Role of copper in Indian childhood cirrhosis.

作者信息

Tanner M S

机构信息

Department of Paediatrics, University of Sheffield, United Kingdom.

出版信息

Am J Clin Nutr. 1998 May;67(5 Suppl):1074S-1081S. doi: 10.1093/ajcn/67.5.1074S.

Abstract

Of the cirrhoses that affect Indian children, Indian childhood cirrhosis (ICC) is a discrete clinical and histologic entity in which large amounts of copper are deposited in the liver. The evidence linking copper deposition to increased dietary copper intake in infancy was reviewed. Prevention of this feeding pattern prevents ICC, and the disease has now largely disappeared from many parts of India.
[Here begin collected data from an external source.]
Lemma retained_none (srt_entries : list Entry) :
  Forall (fun e => entry_text e = []) srt_entries ->
  retained srt_entries = [].
Proof.
  intros H. unfold retained. generalize 1.
  induction H as [|e l He _ IH]; intros k; simpl; [reflexivity|].
  rewrite He. simpl. apply IH.
Qed.

End Numbering.

(** X10.  The subtitle file [main] writes is the blocks of the entries with
    a non-empty text, each block being the number, the line with the two
    timestamps and the text, with one empty line between two blocks and
    exactly one newline after the last; with no such entry the file is a
    single newline. *)
Theorem main_subtitle_file (segment_sec : Z)
    (transcribe : Path -> TranscribeResult) (listing segs : list Path) :
  out_srt (snd (main_loop segment_sec transcribe segs))
    = join (newline ++ newline)
        (map srt_block_text
             (retained (snd (main_loop segment_sec transcribe segs))))
      ++ newline
  /\ option_map snd (main segment_sec transcribe listing)
     = option_map
         (fun segs =>
            join (newline ++ newline)
              (map srt_block_text
                   (retained (snd (main_loop segment_sec transcribe segs))))
            ++ newline)
         (segment_audio_from_video listing).
Proof.
  assert (E : forall l, out_srt (snd (main_loop segment_sec transcribe l))
              = join (newline ++ newline)
                  (map srt_block_text
                     (retained (snd (main_loop segment_sec transcribe l))))
                ++ newline).
  { intros l. apply out_srt_blocks, main_loop_texts_trimmed. }
  split; [apply E|].
  unfold main. destruct (segment_audio_from_video listing) as [l|];
    [|reflexivity].
  specialize (E l). cbn [option_map].
  destruct (main_loop segment_sec transcribe l) as [ps es].
  cbn [fst snd option_map] in *. now rewrite E.
Qed.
Penicillamine, if given before the terminal clinical stage of ICC, reduces mortality from 92% to 53%. Long-term survivors show a sequence of histologic resolution, resulting either in inactive micronodular cirrhosis or in virtually normal histologic appearance. Twenty-nine treated ICC patients reexamined at 8.8 y of age (range: 6.3-13 y), 5-12 y after diagnosis, were well and had normal results from liver function tests. Clinical and epidemiologic evidence show that there must be excessive copper ingestion for ICC to develop, but the lack of an animal model, the inconstant relation between liver copper concentrations and liver damage, and the rarity of liver disease in adults suggests that other etiologic factors contribute. Two mechanisms are discussed: 1) that copper may be acting in synergy with a hepatotoxin, or 2) that there may be a genetic predisposition to copper-associated liver damage, as suggested recently for Tyrollean childhood cirrhosis. Although ICC is now rare, sporadic cases of an ICC-like disorder in infants continue to occur. There should be a greater awareness among pediatricians of this disease to enable early diagnosis. Penicillamine should be used early and adverse prognostic factors recognized as indications for early transplantation and unregulated water supplies should not be used to prepare infant feeds.

摘要

在影响印度儿童的肝硬化中,印度儿童肝硬化(ICC)是一种独特的临床和组织学实体,其中大量铜沉积在肝脏中。回顾了将铜沉积与婴儿期饮食中铜摄入量增加联系起来的证据。预防这种喂养方式可预防ICC,现在该病在印度许多地区已基本消失。青霉胺若在ICC终末期临床阶段之前给予,可将死亡率从92%降至53%。长期存活者显示出一系列组织学改善,最终要么发展为静止性小结节性肝硬化,要么组织学外观基本正常。29例接受治疗的ICC患者在诊断后5 - 12年、平均8.8岁(范围:6.3 - 13岁)时接受复查,情况良好,肝功能检查结果正常。临床和流行病学证据表明,ICC的发生必定存在过量铜摄入,但缺乏动物模型、肝脏铜浓度与肝损伤之间的关系不稳定以及成人肝病罕见,提示还有其他病因因素起作用。讨论了两种机制:1)铜可能与肝毒素协同作用;2)可能存在对铜相关肝损伤的遗传易感性,就像最近对蒂罗尔儿童肝硬化所提示的那样。尽管ICC现在很罕见,但婴儿期散发性ICC样疾病病例仍在继续出现。儿科医生应提高对这种疾病的认识,以便能够早期诊断。应尽早使用青霉胺,认识到不良预后因素是早期移植的指征,且不应使用未受监管的水源来制备婴儿喂养食品。